Joanna Kavenna 

To a Mountain in Tibet by Colin Thubron – review

Triggered by a death in the family, Colin Thubron's Himalayan journey of remembrance is daring and brilliant, writes Joanna Kavenna
  
  

Sunset on Kailas Mountain Range in Tibet
The sacred Mount Kailash, Colin Thubron's objective in To a Mountain in Tibet. Photograph: Craig Lovell/Corbis Photograph: Craig Lovell/Corbis

Travel writing – or any writing that seeks to express something beyond the bare bones of a journey, to dramatise as well the mind of the traveller – must struggle with certain dilemmas. The traveller is untethered from their quotidian assumptions, buffeted from one encounter to the next. How, then, to evoke the so-called real, as it gets destabilised by solitary travel, even at times merged with the imaginary? How to write about such indeterminacies without becoming unreadably indeterminate yourself?

In works such as In Siberia, Among the Russians and Behind the Wall, Colin Thubron has teased these dilemmas into rich, poetic prose. His narratives are at times dreamlike, even as he grapples with ideologues or bureaucrats, or roams through half-ruined cities and across crazy, forbidding deserts. In his previous travelogue, Shadow of the Silk Road, Thubron portrayed himself in a series of dream-conversations with the ghost of a silk trader, wrangling across centuries about the purpose even of leaving home. A couple of reviewers balked – it was not realistic (heresy!) – and yet it was a highly original way of reporting from the strange realms of inner experience.

In his latest work, Thubron travels once more in dialogue with ghosts, the mourned dead of his family: mother, father and sister. He writes: "Sometimes journeys begin long before their first step is taken. Mine, without my knowing, starts not long ago, in a hospital ward, as the last of my family dies… I need to leave a sign of their passage." He passes through Nepal into Tibet, heading for Mount Kailas, a sacred place for Buddhists, Hindus, Jains and the followers of Bon. It is a peak that is never climbed, out of deference to the beliefs of worshippers. Pilgrims walk around the base of the mountain, clockwise or anti-clockwise, depending on their ritual allegiances.

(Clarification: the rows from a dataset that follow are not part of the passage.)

Lemma txn_rollback_restores_witness : ∃ w, txn_rollback 5 demo_applied = Ok (inl tt, w) ∧ undone 1 demo_world w.
Proof.
  destruct (txn_rollback_restores next_addr (λ _, None) id demo_dijkstra (λ _, None) (λ _, None) (λ _, None) (λ _, []) (λ _, []) (λ _, []) 1 demo_world
    next_addr_fresh demo_ready) as (t & w1 & EB & _ & HS). rewrite demo_begin_eq in EB. injection EB as <- <-.
  destruct (HS demo_actions _ _ demo_session_eq) as (_ & w3 & E & U). exists w3. split; [exact E|exact U].
Defined.
Lemma txn_commit_installs_witness : ∃ w, idle (admin w) ∧
  txn_commit next_addr 1 demo_commit 0 5 demo_applied = (adm (update_all next_addr 1 0);; mret true) w.
Proof.
  destruct (txn_commit_installs next_addr (λ _, None) id demo_dijkstra (λ _, None) (λ _, None) (λ _, None) (λ _, []) (λ _, []) (λ _, []) 1 0 demo_world
    demo_root next_addr_fresh demo_ready eq_refl eq_refl eq_refl) as (t & w1 & EB & HS). rewrite demo_begin_eq in EB. injection EB as <- <-.
  destruct (HS demo_actions _ _ demo_session_eq) as (n & on & og & w3 & _ & _ & _ & _ & _ & _ & _ & I & _ & E). exists w3. split; [exact I|exact E].
Defined.
Lemma txn_errors_change_nothing_witness : txn_rollback 6 demo_open = Ok (inr admin_wrong_token_error, demo_open).
Proof.
  destruct (txn_errors_change_nothing next_addr (λ _, None) id demo_dijkstra (λ _, None) (λ _, None) (λ _, None) (λ _, []) (λ _, []) (λ _, []) 1 0 demo_open
    6 (AdminNetNodeDelete []) TXN_COPY_ON_WRITE) as [_ HE]. destruct HE as (_ & E & _); [left; done|]. exact E.
Defined.
(* ===== verification/Win32Mutex.v ===== *)
(** * The shared mutex for Windows (common/cpp/src/lib/mutex.cpp, p4p/detail/mutex.h)

    A mutex with readers and writers over a critical section, a manual-reset event and a
    semaphore.  Threads are a list of program counters.  What a call does inside the
    critical section is one step, and so is every call of the system outside of it, in any
    interleaving.  The pthreads variant only calls pthread_rwlock. *)
From S2P Require Import Prelude.

(** Where a thread is. *)
Inductive pc :=
  | Idle
  | ReadWait       (* [shared_lock], before [WaitForSingleObject] *)
  | ReadBlocked    (* [shared_lock], in [WaitForSingleObject] *)
  | ReadRecheck    (* [shared_lock], before [EnterCriticalSection] of the loop *)
  | ReadNotify     (* [shared_lock], a reader before [SetEvent] *)
  | Reading
  | WriteWait      (* [exclusive_lock], in [WaitForSingleObject] *)
  | Writing
  | NotifyWriter   (* [exclusive_unlock], before [ReleaseSemaphore] *)
  | NotifyReaders. (* [exclusive_unlock], before [SetEvent] *)
#[global] Instance pc_eq_dec : EqDecision pc.
Proof. solve_decision. Defined.

(** The counters are [LONG] and stay below the number of threads; [activeWriterReaders_] is
    a [DWORD]. *)
Record SharedMutex32 := MkMutex32 {
  numWritersWaiting_ : Z;
  numReadersWaiting_ : Z;
  activeWriterReaders_ : Z;
  hReadyToRead_ : bool;
  hReadyToWrite_ : Z
}.
Definition SharedMutex32_new : SharedMutex32 := MkMutex32 0 0 0 false 0.

Definition HIWORD (x : Z) : Z := (x / 2 ^ 16) mod 2 ^ 16.
Definition MAKELONG (lo hi : Z) : Z := (lo mod 2 ^ 16 + 2 ^ 16 * (hi mod 2 ^ 16))%Z.

Definition with_event (b : bool) (m : SharedMutex32) : SharedMutex32 :=
  MkMutex32 (numWritersWaiting_ m) (numReadersWaiting_ m) (activeWriterReaders_ m) b (hReadyToWrite_ m).
(** [ReleaseSemaphore] of a semaphore with the maximum 1: it fails at the maximum. *)
Definition ReleaseSemaphore (m : SharedMutex32) : SharedMutex32 :=
  if (hReadyToWrite_ m <? 1)%Z
  then MkMutex32 (numWritersWaiting_ m) (numReadersWaiting_ m) (activeWriterReaders_ m) (hReadyToRead_ m) (hReadyToWrite_ m + 1)
  else m.
Definition with_active (a : Z) (m : SharedMutex32) : SharedMutex32 :=
  MkMutex32 (numWritersWaiting_ m) (numReadersWaiting_ m) a (hReadyToRead_ m) (hReadyToWrite_ m).
Definition with_waiting (w r : Z) (m : SharedMutex32) : SharedMutex32 :=
  MkMutex32 w r (activeWriterReaders_ m) (hReadyToRead_ m) (hReadyToWrite_ m).

(** ** The critical sections: the new state and where the thread goes on *)
Definition shared_lock (m : SharedMutex32) : SharedMutex32 * pc :=
  if (0 <? numWritersWaiting_ m)%Z || (0 <? HIWORD (activeWriterReaders_ m))%Z
  then (with_event false (with_waiting (numWritersWaiting_ m) (numReadersWaiting_ m + 1) m), ReadWait)
  else
    let a := u32 (activeWriterReaders_ m + 1) in
    (with_active a m, if ((a =? 1) && negb (numReadersWaiting_ m =? 0))%Z then ReadNotify else Reading).

(** The loop of [shared_lock] after a wait. *)
Definition shared_lock_again (m : SharedMutex32) : SharedMutex32 * pc :=
  if ((numWritersWaiting_ m =? 0) && (HIWORD (activeWriterReaders_ m) =? 0))%Z
  then (with_active (u32 (activeWriterReaders_ m + 1))
          (with_waiting (numWritersWaiting_ m) (numReadersWaiting_ m - 1) m), Reading)
  else (with_event false m, ReadWait).

Definition shared_unlock (m : SharedMutex32) : SharedMutex32 * pc :=
  let a := u32 (activeWriterReaders_ m - 1) in
  let m1 := with_active a (if (a =? 0)%Z then with_event false m else m) in
  if (negb (numWritersWaiting_ m =? 0) && (a =? 0))%Z
  then (ReleaseSemaphore (with_active (MAKELONG 0 1)
          (with_waiting (numWritersWaiting_ m - 1) (numReadersWaiting_ m) m1)), Idle)
  else (m1, Idle).

Definition exclusive_lock (m : SharedMutex32) : SharedMutex32 * pc :=
  if negb (activeWriterReaders_ m =? 0)%Z
  then (with_waiting (numWritersWaiting_ m + 1) (numReadersWaiting_ m) m, WriteWait)
  else (with_active (MAKELONG 0 1) m, Writing).

Definition exclusive_unlock (m : SharedMutex32) : SharedMutex32 * pc :=
  if negb (numWritersWaiting_ m =? 0)%Z
  then (with_waiting (numWritersWaiting_ m - 1) (numReadersWaiting_ m) m, NotifyWriter)
  else (with_active 0 m, if negb (numReadersWaiting_ m =? 0)%Z then NotifyReaders else Idle).

(** ** Threads *)
Record lock_state := MkLock { mutex32 : SharedMutex32; threads : list pc }.

(** What a thread does next: it calls an operation or goes on with one. *)
Inductive lock_call := SharedLock | SharedUnlock | ExclusiveLock | ExclusiveUnlock | Continue.

(** [SetEvent] of a manual-reset event releases every thread that waits. *)
Definition woken (p : pc) : pc := match p with ReadBlocked => ReadRecheck | _ => p end.

Definition lock_step (t : nat) (c : lock_call) (s : lock_state) : option lock_state :=
  let m := mutex32 s in
  let goes (r : SharedMutex32 * pc) := Some (MkLock r.1 (<[t := r.2]> (threads s))) in
  let sets (p : pc) := Some (MkLock (with_event true m) (woken <$> <[t := p]> (threads s))) in
  match threads s !! t, c with
  | Some Idle, SharedLock => goes (shared_lock m)
  | Some Reading, SharedUnlock => goes (shared_unlock m)
  | Some Idle, ExclusiveLock => goes (exclusive_lock m)
  | Some Writing, ExclusiveUnlock => goes (exclusive_unlock m)
  | Some ReadWait, Continue => goes (m, if hReadyToRead_ m then ReadRecheck else ReadBlocked)
  | Some ReadRecheck, Continue => goes (shared_lock_again m)
  | Some ReadNotify, Continue => sets Reading
  | Some WriteWait, Continue =>
      if (0 <? hReadyToWrite_ m)%Z
      then goes (MkMutex32 (numWritersWaiting_ m) (numReadersWaiting_ m) (activeWriterReaders_ m) (hReadyToRead_ m)
                   (hReadyToWrite_ m - 1), Writing)
      else None
  | Some NotifyWriter, Continue => goes (ReleaseSemaphore m, Idle)
  | Some NotifyReaders, Continue => sets Idle
  | _, _ => None
  end.

Inductive lock_reachable (n : nat) : lock_state → Prop :=
  | lock_init : lock_reachable n (MkLock SharedMutex32_new (replicate n Idle))
  | lock_next t c s s' : lock_reachable n s → lock_step t c s = Some s' → lock_reachable n s'.

Fixpoint lock_run (l : list (nat * lock_call)) (s : lock_state) : option lock_state :=
  match l with [] => Some s | (t, c) :: l' => s' ← lock_step t c s; lock_run l' s' end.
Lemma lock_run_reachable n l s s' : lock_reachable n s → lock_run l s = Some s' → lock_reachable n s'.
Proof.
  revert s. induction l as [|[t c] l IH]; intros s HR; cbn; [by intros [= <-]|].
  destruct (lock_step t c s) as [s1|] eqn:E; [|done]. apply IH. by eapply lock_next.
Qed.

(** ** Counting threads *)
Definition total (f : pc → Z) (l : list pc) : Z := foldr (λ p n, f p + n)%Z 0%Z l.
Lemma total_cons f p l : total f (p :: l) = (f p + total f l)%Z.
Proof. reflexivity. Qed.
Opaque total.

Lemma total_insert f l t p q : l !! t = Some p → (total f (<[t := q]> l) = total f l - f p + f q)%Z.
Proof.
  revert t. induction l as [|x l IH]; intros [|t] E; [done..| |]; cbn in *; rewrite !total_cons.
  - injection E as ->. lia.
  - rewrite IH by done. lia.
Qed.
Lemma total_woken f l : (∀ p, f (woken p) = f p) → total f (woken <$> l) = total f l.
Proof. intros HF. induction l as [|x l IH]; [done|]. cbn. by rewrite !total_cons, HF, IH. Qed.
Lemma total_nonneg f l : (∀ p, 0 ≤ f p)%Z → (0 ≤ total f l)%Z.
Proof. intros HF. induction l as [|x l IH]; [done|]. rewrite total_cons. specialize (HF x). lia. Qed.
Lemma total_one f l t p : (∀ p, 0 ≤ f p)%Z → l !! t = Some p → (f p ≤ total f l)%Z.
Proof.
  intros HF. revert t. induction l as [|x l IH]; intros [|t] E; [done..| |]; cbn in E; rewrite total_cons.
  - injection E as ->. pose proof (total_nonneg f l HF). lia.
  - specialize (IH t E). specialize (HF x). lia.
Qed.
Lemma total_two f l i j p q : (∀ p, 0 ≤ f p)%Z → l !! i = Some p → l !! j = Some q → i ≠ j → (f p + f q ≤ total f l)%Z.
Proof.
  intros HF. revert i j. induction l as [|x l IH]; intros [|i] [|j] E1 E2 Hne; try done; cbn in *; rewrite total_cons.
  - injection E1 as ->. pose proof (total_one f l j q HF E2). lia.
  - injection E2 as ->. pose proof (total_one f l i p HF E1). lia.
  - assert (Hij : i ≠ j) by congruence. specialize (IH i j E1 E2 Hij). specialize (HF x). lia.
Qed.
Lemma total_exists f l : (∀ p, 0 ≤ f p)%Z → (0 < total f l)%Z → ∃ t p, l !! t = Some p ∧ (0 < f p)%Z.
Proof.
  intros HF. induction l as [|x l IH]; [done|]. rewrite total_cons. intros Hp. destruct (decide (0 < f x)%Z); [by exists 0, x|].
  destruct IH as (t & p & E & Hpp); [specialize (HF x); lia|]. by exists (S t), p.
Qed.
Lemma total_bound f l : (∀ p, f p ≤ 1)%Z → (total f l ≤ Z.of_nat (length l))%Z.
Proof. intros HF. induction l as [|x l IH]; [done|]. rewrite total_cons. specialize (HF x). cbn [length]. lia. Qed.
Lemma total_replicate f n : f Idle = 0%Z → total f (replicate n Idle) = 0%Z.
Proof. intros HF. induction n as [|n IH]; [done|]. cbn. by rewrite total_cons, HF, IH. Qed.

(** Readers and writers that hold the mutex, writers on their way to hand it over, and
    threads that wait. *)
Definition is_reader (p : pc) : Z := match p with Reading | ReadNotify => 1 | _ => 0 end.
Definition is_writer (p : pc) : Z := match p with Writing | NotifyWriter => 1 | _ => 0 end.
Definition hands_over (p : pc) : Z := match p with NotifyWriter => 1 | _ => 0 end.
Definition waits_read (p : pc) : Z := match p with ReadWait | ReadBlocked | ReadRecheck => 1 | _ => 0 end.
Definition waits_write (p : pc) : Z := match p with WriteWait => 1 | _ => 0 end.

(** ** The invariant *)
Record lock32_inv (n : nat) (s : lock_state) : Prop := {
  li_threads : length (threads s) = n;
  li_writer : (total is_writer (threads s) + hReadyToWrite_ (mutex32 s) ≤ 1)%Z;
  li_sem : (0 ≤ hReadyToWrite_ (mutex32 s))%Z;
  li_active : activeWriterReaders_ (mutex32 s) =
    (total is_reader (threads s) + 2 ^ 16 * (total is_writer (threads s) + hReadyToWrite_ (mutex32 s)))%Z;
  li_alone : (0 < total is_writer (threads s) + hReadyToWrite_ (mutex32 s))%Z → total is_reader (threads s) = 0%Z;
  li_readers : numReadersWaiting_ (mutex32 s) = total waits_read (threads s);
  li_writers : (numWritersWaiting_ (mutex32 s) + hReadyToWrite_ (mutex32 s) + total hands_over (threads s) =
    total waits_write (threads s))%Z;
  li_nonneg : (0 ≤ numWritersWaiting_ (mutex32 s))%Z;
  li_handover : (0 < numWritersWaiting_ (mutex32 s))%Z → (0 < activeWriterReaders_ (mutex32 s))%Z
}.

Lemma init_inv n : lock32_inv n (MkLock SharedMutex32_new (replicate n Idle)).
Proof.
  split; cbn [mutex32 threads SharedMutex32_new hReadyToWrite_ activeWriterReaders_ numReadersWaiting_ numWritersWaiting_];
    rewrite ?total_replicate by done; rewrite ?length_replicate; lia.
Qed.

Lemma HIWORD_pos x : (0 ≤ x < 2 ^ 32)%Z → (0 <? HIWORD x)%Z = bool_decide (2 ^ 16 ≤ x)%Z.
Proof.
  intros Hx. unfold HIWORD. rewrite Z.mod_small by (split; [apply Z.div_pos; lia|apply Z.div_lt_upper_bound; lia]).
  case_bool_decide as Hb.
  - apply Z.ltb_lt. apply Z.div_str_pos. lia.
  - rewrite Z.div_small by lia. done.
Qed.
Lemma HIWORD_zero x : (0 ≤ x < 2 ^ 32)%Z → (HIWORD x =? 0)%Z = bool_decide (x < 2 ^ 16)%Z.
Proof.
  intros Hx. pose proof (HIWORD_pos x Hx) as HP. assert (0 ≤ HIWORD x)%Z by (unfold HIWORD; apply Z.mod_pos_bound; lia).
  repeat case_bool_decide; destruct (Z.eqb_spec (HIWORD x) 0); try done; destruct (Z.ltb_spec 0 (HIWORD x)); done || lia.
Qed.

(** The changes that a step makes to the counts of threads. *)
Ltac count_step E := cbn [mutex32 threads hReadyToWrite_ activeWriterReaders_ numReadersWaiting_ numWritersWaiting_
    with_event with_active with_waiting fst snd];
  rewrite ?(total_woken is_reader), ?(total_woken is_writer), ?(total_woken hands_over), ?(total_woken waits_read),
    ?(total_woken waits_write) by (by intros []);
  rewrite ?(total_insert is_reader _ _ _ _ E), ?(total_insert is_writer _ _ _ _ E), ?(total_insert hands_over _ _ _ _ E),
    ?(total_insert waits_read _ _ _ _ E), ?(total_insert waits_write _ _ _ _ E);
  cbn [is_reader is_writer hands_over waits_read waits_write]; rewrite ?length_fmap, ?length_insert.

Lemma lock_step_inv n t c s s' : (Z.of_nat n < 2 ^ 16)%Z → lock32_inv n s → lock_step t c s = Some s' → lock32_inv n s'.
Proof.
  intros Hn [I1 I2 I3 I4 I5 I6 I7 I8 I9] E.
  assert (HR : (0 ≤ total is_reader (threads s) ≤ Z.of_nat n)%Z) by (split; [apply total_nonneg; by intros []|rewrite <- I1; apply total_bound; by intros []]).
  assert (HW : (0 ≤ total is_writer (threads s))%Z) by (apply total_nonneg; by intros []).
  assert (HH : (0 ≤ total hands_over (threads s))%Z) by (apply total_nonneg; by intros []).
  set (m := mutex32 s) in *. assert (HA : (0 ≤ activeWriterReaders_ m < 2 ^ 32)%Z) by lia.
  unfold lock_step in E. fold m in E. destruct (threads s !! t) as [p|] eqn:ET; [|done].
  assert (HP : (is_reader p ≤ total is_reader (threads s))%Z) by (apply (total_one is_reader _ t); [by intros []|done]).
  assert (HQ : (is_writer p ≤ total is_writer (threads s))%Z) by (apply (total_one is_writer _ t); [by intros []|done]).
  assert (HT : (hands_over p ≤ total hands_over (threads s))%Z) by (apply (total_one hands_over _ t); [by intros []|done]).
  destruct p, c; try done; cbn [is_reader is_writer hands_over] in HP, HQ, HT.
  all: unfold shared_lock, shared_unlock, shared_lock_again, exclusive_lock, exclusive_unlock, ReleaseSemaphore in E;
    change (MAKELONG 0 1) with (2 ^ 16)%Z in E.
  all: rewrite ?HIWORD_pos, ?HIWORD_zero in E by done.
  all: rewrite ?(u32_small (activeWriterReaders_ m + 1)), ?(u32_small (activeWriterReaders_ m - 1)) in E by lia.
  all: cbv zeta in E; repeat case_bool_decide; repeat case_match; simplify_eq; cbn [orb andb negb hReadyToWrite_ with_active with_waiting with_event] in *.
  all: split; count_step ET; fold m; lia.
Qed.

Lemma lock_reachable_inv n s : (Z.of_nat n < 2 ^ 16)%Z → lock_reachable n s → lock32_inv n s.
Proof. intros Hn. induction 1 as [|t c s s' _ IH E]; [apply init_inv|]. by eapply lock_step_inv. Qed.
(** The shared lock on the views stays held when there is a view. *)
Definition getPeerDistribution (isp : isp_ptr) (w : World) : option PerISPPeerDistribution * World :=
  match getISPViewInternal isp w with
  | None => (None, w)
  | Some v => (Some v, with_views_readers (S (views_readers w)) w)
  end.
Definition releasePeerDistribution (isp : isp_ptr) (w : World) : bool * World :=
  match getISPViewInternal isp w with
  | None => (false, w)
  | Some _ => (true, with_views_readers (views_readers w - 1) w)
  end.

(** The loop of [addPeer] over the views: the views with the peer, and the home ISP, the
    home PID and the length of the longest prefix so far. *)
Record Home := MkHome { home_isp : option isp_ptr; home_pid : Z; longest_prefix_length : Z }.

Definition better_home (isp : isp_ptr) (info : ISPInfo) (addr : IPPrefix) (h : Home) : Home :=
  let '(pid, matching_prefix) := isp_lookup info addr in
  if (pid <? 0)%Z then h
  else if (s32 (num_intraisp_pids info) <=? pid)%Z then h
  else if (length_ matching_prefix <? longest_prefix_length h)%Z then h
  else MkHome (Some isp) pid (length_ matching_prefix).

Fixpoint add_to_views (isps : gmap isp_ptr ISPInfo) (peer : peer_ptr) (p : Peer)
    (views : list (isp_ptr * PerISPPeerDistribution)) (h : Home)
  : outcome (list (isp_ptr * PerISPPeerDistribution) * Home) :=
  match views with
  | [] => mret ([], h)
  | (isp, v) :: views =>
      info ← from_option_or UB (isps !! isp);
      let pid := (isp_lookup info (p_address p)).1 in
      '(_, v') ← view_addPeer (num_total_pids info) peer p (if (pid <? 0)%Z then ERR_UNKNOWN_PID else pid) v;
      '(vs, h') ← add_to_views isps peer p views (better_home isp info (p_address p) h);
      mret ((isp, v') :: vs, h')
  end.

Definition addPeer (peer : peer_ptr) (w : World) : outcome (bool * World) :=
  p ← deref_peer peer w;
  match map_find Pos.ltb peer (m_peers w) with
  | Some _ => mret (false, w)
  | None =>
      let w1 := with_stats (map_insert Pos.ltb peer (stats_of p) (m_peers w)) w in
      '(vs, h) ← add_to_views (w_isps w) peer p (m_views w) (MkHome None ERR_UNKNOWN_PID 0);
      let w2 := with_views vs w1 in
      match home_isp h with
      | Some isp => mret (true, with_peers (<[peer := setHome isp (home_pid h) p]> (w_peers w2)) w2)
      | None => mret (true, w2)
      end
  end.

(** Apply an operation to the view of every ISP. *)
Fixpoint each_view (f : PerISPPeerDistribution → outcome (bool * PerISPPeerDistribution))
    (views : list (isp_ptr * PerISPPeerDistribution))
  : outcome (list (isp_ptr * PerISPPeerDistribution)) :=
  match views with
  | [] => mret []
  | (isp, v) :: views => '(_, v') ← f v; vs ← each_view f views; mret ((isp, v') :: vs)
  end.

Definition removePeer (peer : peer_ptr) (w : World) : outcome (bool * World) :=
  vs ← each_view (view_removePeer peer) (m_views w);
  mret (match map_find Pos.ltb peer (m_peers w) with Some _ => true | None => false end,
        with_stats (map_erase Pos.ltb peer (m_peers w)) (with_views vs w)).

Definition updatePeerStats (peer : peer_ptr) (w : World) : outcome (bool * World) :=
  p ← deref_peer peer w;
  let new := stats_of p in
  match map_find Pos.ltb peer (m_peers w) with
  | None => mret (false, w)
  | Some prev =>
      let w1 := with_stats (map_set Pos.ltb peer new (m_peers w)) w in
      vs ← each_view
             (view_updatePeerStats peer (negb (eqb (st_is_seed new) (st_is_seed prev)))
                (fsub (st_upload_cap new) (st_upload_cap prev))
                (fsub (st_download_cap new) (st_download_cap prev))
                (fsub (st_upload_rate new) (st_upload_rate prev))
                (fsub (st_download_rate new) (st_download_rate prev))
                (st_num_active_peers new - st_num_active_peers prev))
             (m_views w);
      mret (true, with_views vs w1)
  end.

Definition addISP (isp : isp_ptr) (w : World) : outcome (bool * World) :=
  exclusive (views_readers w);;
  match getISPViewInternal isp w with
  | Some _ => mret (false, w)
  | None => mret (true, with_views (map_insert Pos.ltb isp view_new (m_views w)) w)
  end.

(** Destroying a mutex that is still held is undefined. *)
Definition removeISP (isp : isp_ptr) (w : World) : outcome World :=
  exclusive (views_readers w);;
  match getISPViewInternal isp w with
  | None => mret w
  | Some v => if (v_readers v =? 0)%nat then mret (with_views (map_erase Pos.ltb isp (m_views w)) w) else Fault UB
  end.

(** [addPeersFromManager]: the peers of the manager are added with their current PIDs, and
    the home PID of the ISP's own peers is set. *)
Definition readd_peer (isp : isp_ptr) (info : ISPInfo) (ps : peer_ptr * PeerStats)
    (s : PerISPPeerDistribution * gmap peer_ptr Peer) : outcome (PerISPPeerDistribution * gmap peer_ptr Peer) :=
  let '(peer, stats) := ps in
  let '(v, peers) := s in
  p ← from_option_or UB (peers !! peer);
  let found := (isp_lookup info (p_address p)).1 in
  let pid := if (found <? 0)%Z then ERR_UNKNOWN_PID else found in
  '(_, v') ← addPeerInternal (num_total_pids info) peer pid stats v;
  mret (v', if bool_decide (m_home_isp p = Some isp) then <[peer := setHome isp pid p]> peers else peers).

Definition addPeersFromManager (isp : isp_ptr) (info : ISPInfo) (ms : list (peer_ptr * PeerStats))
    (v : PerISPPeerDistribution) (peers : gmap peer_ptr Peer)
  : outcome (PerISPPeerDistribution * gmap peer_ptr Peer) :=
  exclusive (v_readers v);;
  ofold (readd_peer isp info) ms (MkView (v_readers v) [] [] SwarmState_empty, peers).

Definition updatePeerDistribution (isp : isp_ptr) (w : World) : outcome (Z * World) :=
  match getISPViewInternal isp w with
  | None => mret (ERR_INVALID_ISP, w)
  | Some v =>
      info ← deref_isp isp w;
      '(v', ps) ← addPeersFromManager isp info (m_peers w) v (w_peers w);
      mret (0%Z, with_peers ps (put_view isp v' w))
  end.

(** Queries of one view. *)
Definition getSwarmState (isp : isp_ptr) (w : World) : SwarmState :=
  match getISPViewInternal isp w with None => SwarmState_empty | Some v => m_swarm_state v end.
Definition listPIDPeers (isp : isp_ptr) (pid : Z) (w : World) (out : list peer_ptr) : bool * list peer_ptr :=
  match getISPViewInternal isp w with None => (false, out) | Some v => view_listPIDPeers pid v out end.
Definition listIntraISPPeers (isp : isp_ptr) (w : World) (out : list peer_ptr) : outcome (bool * list peer_ptr) :=
  match getISPViewInternal isp w with
  | None => mret (false, out)
  | Some v => info ← deref_isp isp w; mret (true, view_listIntraISPPeers info v out)
  end.
Definition listExternalPeers (isp : isp_ptr) (w : World) (out : list peer_ptr) : outcome (bool * list peer_ptr) :=
  match getISPViewInternal isp w with
  | None => mret (false, out)
  | Some v => info ← deref_isp isp w; mret (true, view_listExternalPeers info v out)
  end.
Definition getRandomPeer (isp : isp_ptr) (pid : Z) (w : World) : R (option peer_ptr) :=
  match getISPViewInternal isp w with None => mret None | Some v => view_getRandomPeer pid v end.
Definition getNumPeers (isp : isp_ptr) (pid : Z) (w : World) : Z :=
  match getISPViewInternal isp w with None => -1 | Some v => view_getNumPeers pid v end.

"You cannot walk out your grief, I know," Thubron writes, "or absolve yourself of your survival, or bring anyone back. You are left with the desire only that things be not as they are. So you choose somewhere meaningful on the earth's surface, as if planning a secular pilgrimage. Yet the meaning is not your own." He is accompanied by a handful of companions, "a guide, a cook, a horse man", though for a while he is forced by Chinese border protocols to attach himself to a tour group.

"Time is unsteady here," he writes. "Sometimes I am a boy again, trying to grasp the words, Never, never again." Sensuous descriptions and symbolic undercurrents are held in delicate balance. In a "ghost town" along the way – houses "derelict, their rooms guttered beyond, their windows blocked" – Thubron asks a group of Tibetan women what has happened. "The summer market has not worked for two years, they say, banned by the Chinese… Everything has been transferred to the modern zone." At a decaying monastery, a "young and frightened" monk opens the door and shows him a series of "cracked plaster" statues.

In the Amitabha valley, Thubron sees Mount Kailas hanging above, "close and violent", "the whole western face… slung into massive eaves of black rock, tiered one upon the next like a gigantic pagoda". As he approaches the base, "unseen spirits are saluted by multiplying cairns and rock-carved mantras… Iced and rotted clothes lie… strewn over the surrounding rocks" – offerings to Yama, the Buddhist god of death. Mountaineers sometimes report that at high altitudes they feel a presence behind them, a shadow that vanishes when they turn their heads. Stricken by "breathless fatigue", Thubron imagines someone walking ahead of him. Past and present mingle as he struggles past heaps of rags, gulping down cold, weakened air: "I am only 19 and I am mourning, selfishly, the person you would have been for me. For a while your voice is playful beside me. We are approaching 18,000 feet. Am I all right?"

There is no grand epiphany, head bowed before the ancient rock. Thubron is never mawkish. This relatively slender volume, which might have been nothing more than a dashed-off travelogue by an established name, reveals itself as daring and brilliant. Thubron has crafted a book which beautifully describes one man's experience of loss, and familial love, and even the state of mortal indeterminacy itself – how we all keep striving onwards, with the dead in our memories, consoled and bewildered by turns, the sun on our faces, and the birds crying above.